Faintly Orwellian: Wisden slams India’s hosting of 2023 ICC World Cup

Editor Lawrence Booth raises questions about BCCI’s strangehold on the game

India's role as 2023 World Cup host has come in for sharp criticism
India's role as 2023 World Cup host has come in for sharp criticism

NH Sports Bureau

The Wisden Cricketers Almanack’s scathing comment on the authoritarian manner in which the BCCI (Board of Control for Cricket in India) is running the sport is not going to win it many friends in India. From the inequal distribution of the central ICC (International Cricket Council) funds — which sees India pocket 38.5 per cent of the revenue — to its role as 2023 World Cup host, all have come in for some no-holds-barred criticism from arguably the most respected publication about the game.

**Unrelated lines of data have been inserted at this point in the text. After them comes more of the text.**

(* ===== verification/Base64.v ===== *)
(** * Base64

    Go's [base64.StdEncoding.DecodeString], which the vault client applies to every
    plaintext, with the encoding of RFC 4648, section 4, as its specification. *)

From stdpp Require Import base tactics list strings.
From Stdlib Require Import ZArith Lia Ascii.
From S2P Require Import Prelude GoStrings.

#[local] Open Scope Z_scope.

(** ** Decoding *)

(** The value of a character of the standard alphabet. *)
Definition b64_value (c : ascii) : option Z :=
  let z := byte_code c in
  if (65 <=? z) && (z <=? 90) then Some (z - 65)
  else if (97 <=? z) && (z <=? 122) then Some (z - 71)
  else if (48 <=? z) && (z <=? 57) then Some (z + 4)
  else if z =? 43 then Some 62
  else if z =? 47 then Some 63
  else None.

Definition pad : ascii := "="%char.

(** The three bytes of four values. *)
Definition byte0 (x y : Z) : Z := x * 4 + y / 16.
Definition byte1 (y z : Z) : Z := y mod 16 * 16 + z / 4.
Definition byte2 (z w : Z) : Z := z mod 4 * 64 + w.

(** The bytes decoded so far, and whether the whole input was well formed.  Padding ends
    the input; whatever follows it is an error. *)
Fixpoint decode_quanta (l : list ascii) : list Z * bool :=
  match l with
  | [] => ([], true)
  | a :: b :: c :: d :: rest =>
      match b64_value a, b64_value b with
      | Some x, Some y =>
          if Ascii.eqb c pad then
            if Ascii.eqb d pad
            then ([byte0 x y], match rest with [] => true | _ => false end)
            else ([], false)
          else
            match b64_value c with
            | None => ([], false)
            | Some z =>
                if Ascii.eqb d pad
                then ([byte0 x y; byte1 y z], match rest with [] => true | _ => false end)
                else
                  match b64_value d with
                  | None => ([], false)
                  | Some w =>
                      let '(bytes, ok) := decode_quanta rest in
                      (byte0 x y :: byte1 y z :: byte2 z w :: bytes, ok)
                  end
            end
      | _, _ => ([], false)
      end
  | _ => ([], false)
  end.

Definition is_newline (c : ascii) : bool := (byte_code c =? 10) || (byte_code c =? 13).

(** Line breaks are skipped wherever they stand. *)
Definition DecodeString (s : string) : list Z * bool :=
  decode_quanta (List.filter (fun c => negb (is_newline c)) (String.list_ascii_of_string s)).

(** ** Encoding *)

Definition b64_char (v : Z) : ascii :=
  ascii_of_N (Z.to_N
    (if v <? 26 then v + 65 else if v <? 52 then v + 71 else if v <? 62 then v - 4
     else if v =? 62 then 43 else 47)).

Fixpoint encode_quanta (bytes : list Z) : list ascii :=
  match bytes with
  | [] => []
  | [p] => [b64_char (p / 4); b64_char (p mod 4 * 16); pad; pad]
  | [p; q] =>
      [b64_char (p / 4); b64_char (p mod 4 * 16 + q / 16); b64_char (q mod 16 * 4); pad]
  | p :: q :: r :: rest =>
      b64_char (p / 4) :: b64_char (p mod 4 * 16 + q / 16)
        :: b64_char (q mod 16 * 4 + r / 64) :: b64_char (r mod 64) :: encode_quanta rest
  end.

Definition EncodeToString (bytes : list Z) : string :=
  String.string_of_list_ascii (encode_quanta bytes).

Definition is_byte (z : Z) : Prop := 0 <= z < 256.

(** ** Round trip *)

(** What the decoder sees of a character of the alphabet. *)
Definition char_ok (v : Z) : bool :=
  bool_decide (b64_value (b64_char v) = Some v) && negb (Ascii.eqb (b64_char v) pad) &&
  negb (is_newline (b64_char v)).

Lemma b64_chars_ok v : 0 <= v < 64 -> char_ok v = true.
Proof.
  intros Hv. assert (forallb char_ok (map Z.of_nat (seq 0 64)) = true) as Hall
    by (vm_compute; reflexivity).
  rewrite forallb_forall in Hall. apply Hall. apply in_map_iff.
  exists (Z.to_nat v). split; [lia|]. apply in_seq. lia.
Qed.

Lemma b64_char_spec v :
  0 <= v < 64 ->
  b64_value (b64_char v) = Some v /\ Ascii.eqb (b64_char v) pad = false /\
  is_newline (b64_char v) = false.
Proof.
  intros Hv%b64_chars_ok. unfold char_ok in Hv.
  rewrite !andb_true_iff, !negb_true_iff, bool_decide_eq_true in Hv. naive_solver.
Qed.

Ltac b64_bounds := unfold is_byte in *; Z.to_euclidean_division_equations; lia.

Lemma bytes_of_values p q r :
  is_byte p -> is_byte q -> is_byte r ->
  byte0 (p / 4) (p mod 4 * 16 + q / 16) = p /\
  byte1 (p mod 4 * 16 + q / 16) (q mod 16 * 4 + r / 64) = q /\
  byte2 (q mod 16 * 4 + r / 64) (r mod 64) = r.
Proof. unfold byte0, byte1, byte2. intros. repeat split; b64_bounds. Qed.

(** Three bytes at a time. *)
Lemma bytes_ind (P : list Z -> Prop) :
  P [] -> (forall p, P [p]) -> (forall p q, P [p; q]) ->
  (forall p q r rest, P rest -> P (p :: q :: r :: rest)) -> forall l, P l.
Proof.
  intros H0 H1 H2 H3. fix IH 1. intros [|p [|q [|r rest]]]; [done|apply H1|apply H2|apply H3, IH].
Qed.

Lemma decode_encode_quanta bytes :
  Forall is_byte bytes -> decode_quanta (encode_quanta bytes) = (bytes, true).
Proof.
  induction bytes as [|p|p q|p q r rest IH] using bytes_ind; intros Hb.
  - done.
  - rewrite Forall_singleton in Hb. destruct (bytes_of_values p 0 0 Hb) as (E & _); [done..|].
    rewrite Z.add_0_r in E. simpl.
    destruct (b64_char_spec (p / 4)) as (-> & _); [b64_bounds|].
    destruct (b64_char_spec (p mod 4 * 16)) as (-> & _); [b64_bounds|].
    simpl. by rewrite E.
  - rewrite Forall_cons, Forall_singleton in Hb. destruct Hb as [Hp Hq].
    destruct (bytes_of_values p q 0 Hp Hq) as (E0 & E1 & _); [done|].
    rewrite Z.add_0_r in E1. simpl.
    destruct (b64_char_spec (p / 4)) as (-> & _); [b64_bounds|].
    destruct (b64_char_spec (p mod 4 * 16 + q / 16)) as (-> & _); [b64_bounds|].
    destruct (b64_char_spec (q mod 16 * 4)) as (-> & -> & _); [b64_bounds|].
    simpl. by rewrite E0, E1.
  - rewrite !Forall_cons in Hb. destruct Hb as (Hp & Hq & Hr & Hb).
    destruct (bytes_of_values p q r Hp Hq Hr) as (E0 & E1 & E2).
    cbn [encode_quanta decode_quanta].
    destruct (b64_char_spec (p / 4)) as (-> & _); [b64_bounds|].
    destruct (b64_char_spec (p mod 4 * 16 + q / 16)) as (-> & _); [b64_bounds|].
    destruct (b64_char_spec (q mod 16 * 4 + r / 64)) as (-> & -> & _); [b64_bounds|].
    destruct (b64_char_spec (r mod 64)) as (-> & -> & _); [b64_bounds|].
    rewrite (IH Hb). by rewrite E0, E1, E2.
Qed.

Lemma encode_no_newline bytes :
  Forall is_byte bytes ->
  List.filter (fun c => negb (is_newline c)) (encode_quanta bytes) = encode_quanta bytes.
Proof.
  assert (forall v l, 0 <= v < 64 ->
    List.filter (fun c => negb (is_newline c)) (b64_char v :: l)
      = b64_char v :: List.filter (fun c => negb (is_newline c)) l) as Hc.
  { intros v l Hv. simpl. by destruct (b64_char_spec v Hv) as (_ & _ & ->). }
  induction bytes as [|p|p q|p q r rest IH] using bytes_ind; intros Hb.
  - done.
  - rewrite Forall_singleton in Hb. cbn [encode_quanta]. rewrite !Hc by b64_bounds. done.
  - rewrite Forall_cons, Forall_singleton in Hb. destruct Hb as [Hp Hq]. cbn [encode_quanta].
    rewrite !Hc by b64_bounds. done.
  - rewrite !Forall_cons in Hb. destruct Hb as (Hp & Hq & Hr & Hb). cbn [encode_quanta].
    rewrite !Hc by b64_bounds. by rewrite IH.
Qed.

(** What the vault encodes, the client decodes. *)
Lemma DecodeString_Encode bytes :
  Forall is_byte bytes -> DecodeString (EncodeToString bytes) = (bytes, true).
Proof.
  intros Hb. unfold DecodeString, EncodeToString.
  rewrite String.list_ascii_of_string_of_list_ascii, encode_no_newline by done.
  by apply decode_encode_quanta.
Qed.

In his editorial, Lawrence Booth — who stirred up a hornet’s next during the 2023 50-over World Cup with allegations of India changing the designated pitch ahead of the semi-final against New Zealand at Wankhede Stadium — has done it again. The inequal distribution of ICC revenues — which sees the Big Three of India, England and Australia walk away with the biggest share of the pie — is in stark contrast to the likes of the West Indies, whose own take represents just 4.58 per cent.

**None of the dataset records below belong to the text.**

(* ===== verification/Uuid.v ===== *)
(** * UUIDs

    [github.com/google/uuid] (vendored): the sixteen-byte identifier, [Parse] and
    [String].  A UUID is the list of its bytes; [uuid_wf] says there are sixteen of
    them, each between 0 and 255. *)

From stdpp Require Import base tactics list strings countable.
From Stdlib Require Import ZArith Lia Ascii.
From S2P Require Import Prelude GoStrings.

#[local] Open Scope string_scope.
#[local] Open Scope Z_scope.

Record UUID := mkUUID { uuid_bytes : list Z }.

#[global] Instance UUID_eq_dec : EqDecision UUID.
Proof. solve_decision. Defined.
#[global] Instance UUID_countable : Countable UUID.
Proof. by apply (inj_countable' uuid_bytes mkUUID); intros []. Defined.

Definition uuid_wf (u : UUID) : Prop :=
  length (uuid_bytes u) = 16%nat /\ Forall (fun b => 0 <= b < 256) (uuid_bytes u).

(** [uuid.Nil] *)
Definition Nil : UUID := mkUUID (replicate 16 0).

(** The table [xvalues]: the value of a hexadecimal digit, or 255. *)
Definition xvalues (c : ascii) : Z :=
  let z := byte_code c in
  if (48 <=? z) && (z <=? 57) then z - 48
  else if (65 <=? z) && (z <=? 70) then z - 55
  else if (97 <=? z) && (z <=? 102) then z - 87
  else 255.

(** [xtob]; [None] is [ok = false]. *)
Definition xtob (x1 x2 : ascii) : option Z :=
  let b1 := xvalues x1 in
  let b2 := xvalues x2 in
  if negb (b1 =? 255) && negb (b2 =? 255)
  then Some (Z.lor (Z.land (Z.shiftl b1 4) 255) b2) else None.

(** Byte [x] of a string and the one after it, as a hexadecimal pair. *)
Definition xtob_at (s : string) (x : nat) : option Z :=
  match String.get x s, String.get (S x) s with
  | Some c1, Some c2 => xtob c1 c2
  | _, _ => None
  end.

Definition is_dash_at (s : string) (i : nat) : bool :=
  match String.get i s with Some c => Ascii.eqb c "-" | None => false end.

Fixpoint collect (s : string) (offsets : list nat) : option (list Z) :=
  match offsets with
  | [] => Some []
  | x :: offsets' =>
      match xtob_at s x with
      | Some v => option_map (cons v) (collect s offsets')
      | None => None
      end
  end.

Definition hex_offsets : list nat :=
  [0; 2; 4; 6; 9; 11; 14; 16; 19; 21; 24; 26; 28; 30; 32; 34]%nat.

Definition raw_offsets : list nat :=
  [0; 2; 4; 6; 8; 10; 12; 14; 16; 18; 20; 22; 24; 26; 28; 30]%nat.

Definition of_bytes (o : option (list Z)) : Result UUID :=
  match o with
  | Some l => Ok (mkUUID l)
  | None => Err (ErrMsg "invalid UUID format")
  end.

(** The form [xxxxxxxx-xxxx-xxxx-xxxx-xxxxxxxxxxxx], from which only the first 36
    bytes are read. *)
Definition parse36 (s : string) : Result UUID :=
  if negb (is_dash_at s 8 && is_dash_at s 13 && is_dash_at s 18 && is_dash_at s 23)
  then Err (ErrMsg "invalid UUID format")
  else of_bytes (collect s hex_offsets).

Definition Parse `{GoUnicode} (s : string) : Result UUID :=
  if str_len s =? 36 then parse36 s
  else if str_len s =? 36 + 9 then
    if negb (EqualFold (str_take 9 s) "urn:uuid:")
    then Err (ErrMsg "invalid urn prefix")
    else parse36 (str_drop 9 s)
  else if str_len s =? 36 + 2 then parse36 (str_drop 1 s)
  else if str_len s =? 32 then of_bytes (collect s raw_offsets)
  else Err (ErrMsg "invalid UUID length").

(** [hex.Encode]: two lower-case digits per byte. *)
Definition hex_digit (v : Z) : ascii :=
  ascii_of_N (Z.to_N (if v <? 10 then v + 48 else v + 87)).

Definition hex_encode (l : list Z) : string :=
  foldr (fun b s => String (hex_digit (b / 16)) (String (hex_digit (b mod 16)) s)) "" l.

(** [UUID.String], through [encodeHex]. *)
Definition uuid_String (u : UUID) : string :=
  let b := uuid_bytes u in
  hex_encode (take 4 b) +:+ "-" +:+ hex_encode (take 2 (drop 4 b)) +:+ "-" +:+
  hex_encode (take 2 (drop 6 b)) +:+ "-" +:+ hex_encode (take 2 (drop 8 b)) +:+ "-" +:+
  hex_encode (drop 10 b).

(** ** Lemmas *)

Lemma xtob_hex b :
  0 <= b < 256 -> xtob (hex_digit (b / 16)) (hex_digit (b mod 16)) = Some b.
Proof.
  intros Hb.
  assert (forallb (fun n =>
    bool_decide (xtob (hex_digit (Z.of_nat n / 16)) (hex_digit (Z.of_nat n mod 16))
                 = Some (Z.of_nat n))) (seq 0 256) = true) as H by (vm_compute; reflexivity).
  rewrite forallb_forall in H. specialize (H (Z.to_nat b)).
  rewrite Z2Nat.id in H by lia. apply (bool_decide_eq_true_1 _), H. apply in_seq. lia.
Qed.

(** [Parse] accepts what [String] prints and returns the same identifier. *)
Theorem Parse_String `{GoUnicode} u : uuid_wf u -> Parse (uuid_String u) = Ok u.
Proof.
  intros [Hl Hb]. destruct u as [l]. simpl in *.
  do 16 (destruct l as [|? l]; [discriminate Hl|]). destruct l; [|discriminate Hl].
  do 16 (apply Forall_cons_1 in Hb as [? Hb]).
  unfold Parse, parse36, uuid_String. cbn [uuid_bytes take drop hex_encode foldr].
  cbn -[hex_digit Z.div Z.modulo xtob].
  rewrite !xtob_hex by done. reflexivity.
Qed.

This had been, of course, a contentious issue in world cricket for long with erstwhile ICC president Shashank Manohar incurring the wrath of fellow officials of the BCCI (of which he had been a former boss) as he tried to bring some parity into the system. The argument that the Big Three were entitled to a larger share of the profits as they were the biggest revenue earners were first raised by N. Srinivasan at the helm of the ICC.

Meanwhile, Booth felt it was "faintly Orwellian" in the way the World Cup was politicised, as it sparked an example of "insidious nationalism". There had been several points about which the BCCI seemed answerable as hosts, from a visa clause that members of the Pakistan team and media would have to leave India within 48 hours of their team’s exit to questions over fixtures etc.    

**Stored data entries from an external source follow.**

(* ===== verification/VaultClient.v ===== *)
(** * The vault client

    internal/vault/client.go: [openBaoTransitClient], which decrypts the two credential
    ciphertexts in one batch request and falls back to one request each.  An HTTP
    exchange is an effect, and so is what the client does to memory: decoding allocates
    the plaintext's byte array, a failed pair is wiped in place, the result is a fresh
    struct. *)

From stdpp Require Import base tactics list strings gmap.
From Stdlib Require Import ZArith Ascii.
From S2P Require Import Prelude GoStrings Json Http Base64 Vault.

#[local] Open Scope string_scope.
#[local] Open Scope Z_scope.
#[local] Open Scope go_scope.

Record openBaoTransitClient := {
  tc_baseURL : string;
  tc_keyName : string;
  tc_token : string;
}.

(** [NewTransitClientWithHTTPClient]'s defaults. *)
Definition NewTransitClient (addr token keyName : string) : openBaoTransitClient := {|
  tc_baseURL := TrimRight addr "/";
  tc_keyName := if String.eqb keyName "" then "broker-keys" else keyName;
  tc_token := token |}.

(** ** Payloads *)

Record decryptResponse := { dr_Plaintext : string; dr_Errors : list string }.

Record batchDecryptResultItem := { bi_Plaintext : string; bi_Error : string }.
Record batchDecryptResponse := {
  br_BatchResults : list batchDecryptResultItem;
  br_Errors : list string;
}.

Inductive DecryptKind := SingleDecrypt | BatchDecrypt.

Definition DecryptBody (k : DecryptKind) : Type :=
  match k with SingleDecrypt => decryptResponse | BatchDecrypt => batchDecryptResponse end.

(** ** The client's effects *)

(** A POST with a JSON body; the token header is set unless the token is empty. *)
Record VaultRequest := {
  vr_URL : string;
  vr_Token : option string;
  vr_Body : string;
}.

Inductive VaultOp :=
  | VNewRequest (r : VaultRequest)
  | VDo (k : DecryptKind) (r : VaultRequest)
  | VClose (k : DecryptKind)
  | VAlloc (bytes : list Z)
  | VWipe (b : BufPtr)
  | VNewCreds (c : PlaintextCredentials).

Definition VaultRes (op : VaultOp) : Type :=
  match op with
  | VNewRequest _ => Result unit
  | VDo k _ => Result (Response (DecryptBody k))
  | VClose _ => unit
  | VAlloc _ => BufPtr
  | VWipe _ => unit
  | VNewCreds _ => CredPtr
  end.

Abbreviation transit := (prog VaultRes).

Definition vault_do (op : VaultOp) : transit (VaultRes op) := call (Res := VaultRes) op.

(** [defer resp.Body.Close()], registered once a response was received. *)
Definition reading {A} (k : DecryptKind) (body : transit A) : transit A :=
  defer (vault_do (VClose k) ;;; Ret tt) body.

(** ** The client *)

(** The object [json.Marshal] makes of a [decryptRequest]. *)
Definition ciphertext_object `{JsonUnicode} (ciphertext : string) : string :=
  "{" +:+ json_quote "ciphertext" +:+ ":" +:+ json_quote ciphertext +:+ "}".

Section Client.
Context `{GoUnicode} `{JsonUnicode}.
Context (c : openBaoTransitClient).

Definition decrypt_post (body : string) : VaultRequest := {|
  vr_URL := tc_baseURL c +:+ "/v1/transit/decrypt/" +:+ tc_keyName c;
  vr_Token := if String.eqb (tc_token c) "" then None else Some (tc_token c);
  vr_Body := body |}.

Definition single_request (ciphertext : string) : VaultRequest :=
  decrypt_post (ciphertext_object ciphertext).

Definition batch_request (apiKeyCiphertext apiSecretCiphertext : string) : VaultRequest :=
  decrypt_post ("{" +:+ json_quote "batch_input" +:+ ":[" +:+ ciphertext_object apiKeyCiphertext
    +:+ "," +:+ ciphertext_object apiSecretCiphertext +:+ "]}").

(** [DecodeString] allocates the array it returns, on an error with what was decoded. *)
Definition base64_decode (s : string) : transit (BufPtr * bool) :=
  let '(bytes, ok) := DecodeString s in
  b <- vault_do (VAlloc bytes) ;;
  Ret (b, ok).

(** What [Decrypt] makes of the response: the plaintext still encoded. *)
Definition decrypt_response (resp : Response decryptResponse) : Result string :=
  match rs_Body resp with
  | Err e => Err (ErrWrap "failed to read openbao response" e)
  | Ok decoded =>
      if negb (rs_Status resp =? StatusOK)
      then Err (ErrWrap "status" (ErrSentinel ErrDecryptionFailed))
      else
        match decoded with
        | Err e => Err (ErrWrap "failed to unmarshal openbao response" e)
        | Ok dResp =>
            match dr_Errors dResp with
            | _ :: _ => Err (ErrWrap "errors" (ErrSentinel ErrDecryptionFailed))
            | [] => Ok (dr_Plaintext dResp)
            end
        end
  end.

Definition Decrypt (ciphertext : string) : transit (Result BufPtr) :=
  if String.eqb (TrimSpace ciphertext) "" then Ret (Err (ErrSentinel ErrEmptyCiphertext))
  else
    let req := single_request ciphertext in
    created <- vault_do (VNewRequest req) ;;
    match created with
    | Err e => Ret (Err (ErrWrap "failed to create http request" e))
    | Ok _ =>
        resp <- vault_do (VDo SingleDecrypt req) ;;
        match resp with
        | Err e => Ret (Err (ErrWrap "openbao request failed" e))
        | Ok resp => reading SingleDecrypt
            match decrypt_response resp with
            | Err e => Ret (Err e)
            | Ok plaintext =>
                ' (decoded, ok) <- base64_decode plaintext ;;
                if ok : bool then Ret (Ok decoded)
                else Ret (Err (ErrMsg "failed to base64 decode plaintext from openbao"))
            end
        end
    end.

(** The two encoded plaintexts of a usable batch response. *)
Definition batch_plaintexts (resp : Response batchDecryptResponse) : option (string * string) :=
  if rs_Status resp =? StatusOK then
    match rs_Body resp with
    | Ok (Ok bResp) =>
        match br_BatchResults bResp with
        | [rKey; rSec] =>
            if String.eqb (bi_Error rKey) "" && String.eqb (bi_Error rSec) ""
            then Some (bi_Plaintext rKey, bi_Plaintext rSec) else None
        | _ => None
        end
    | _ => None
    end
  else None.

Definition new_creds (key secret : BufPtr) : transit CredPtr :=
  vault_do (VNewCreds {| APIKey := Some key; APISecret := Some secret |}).

(** The batch attempt once answered; every failure only leads to the fallback. *)
Definition decrypt_batch (resp : Response batchDecryptResponse) : transit (option CredPtr) :=
  match batch_plaintexts resp with
  | None => Ret None
  | Some (key, secret) =>
      ' (keyBytes, ok1) <- base64_decode key ;;
      ' (secBytes, ok2) <- base64_decode secret ;;
      if (ok1 : bool) && (ok2 : bool)
      then (p <- new_creds keyBytes secBytes ;; Ret (Some p))
      else Ret None
  end.

(** The fallback, one request for each ciphertext. *)
Definition decrypt_each (apiKeyCiphertext apiSecretCiphertext : string)
    : transit (Result CredPtr) :=
  key <- Decrypt apiKeyCiphertext ;;
  match key with
  | Err e => Ret (Err (ErrWrap "failed to decrypt api key" e))
  | Ok keyBytes =>
      secret <- Decrypt apiSecretCiphertext ;;
      match secret with
      | Err e =>
          vault_do (VWipe keyBytes) ;;;
          Ret (Err (ErrWrap "failed to decrypt api secret" e))
      | Ok secBytes =>
          p <- new_creds keyBytes secBytes ;;
          Ret (Ok p)
      end
  end.

(** The batch response stays open until the function returns, over the fallback too. *)
Definition DecryptCredentials (apiKeyCiphertext apiSecretCiphertext : string)
    : transit (Result CredPtr) :=
  let fallback := decrypt_each apiKeyCiphertext apiSecretCiphertext in
  let req := batch_request apiKeyCiphertext apiSecretCiphertext in
  created <- vault_do (VNewRequest req) ;;
  match created with
  | Err _ => fallback
  | Ok _ =>
      resp <- vault_do (VDo BatchDecrypt req) ;;
      match resp with
      | Err _ => fallback
      | Ok resp => reading BatchDecrypt
          (batch <- decrypt_batch resp ;;
           match batch with
           | Some p => Ret (Ok p)
           | None => fallback
           end)
      end
  end.
End Client.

"BCCI’s shambolic scheduling meant overseas fans were scarce, exaggerating India’s home advantage. Pitches were changed at the last minute, without the consent of the ICC, nominally in charge but unwilling to intervene. Even the fixtures list, once finally confirmed, was kind to India: at the last three World Cups, T20 and 50-over, their final group game has been against Namibia, Zimbabwe and the Netherlands — convenient, in case they needed a late boost to their net run-rate. The trend will continue this year in the USA, where their last group game is against Canada.

"This is where cricket finds itself, in dreary thrall to the notion that market forces must be obeyed," Booth writes. "Is it really beyond the wit of the administrators to distribute it (cash) according to need, not greed? The answer to too many questions in cricket is now: because we mustn’t upset India. And don’t the BCCI know it," he concludes.

Meanwhile, Australia captain Pat Cummins and Nat Sciver-Brunt were named as the leading cricketers in the world in the 2024 edition of the Almanack. Cummins has been recognised for a stellar 2023 in which the seamer led Australia to the World Test Championship title, beating India in the final. The 30-year-old is the first Australian to win the award since Michael Clarke in 2012.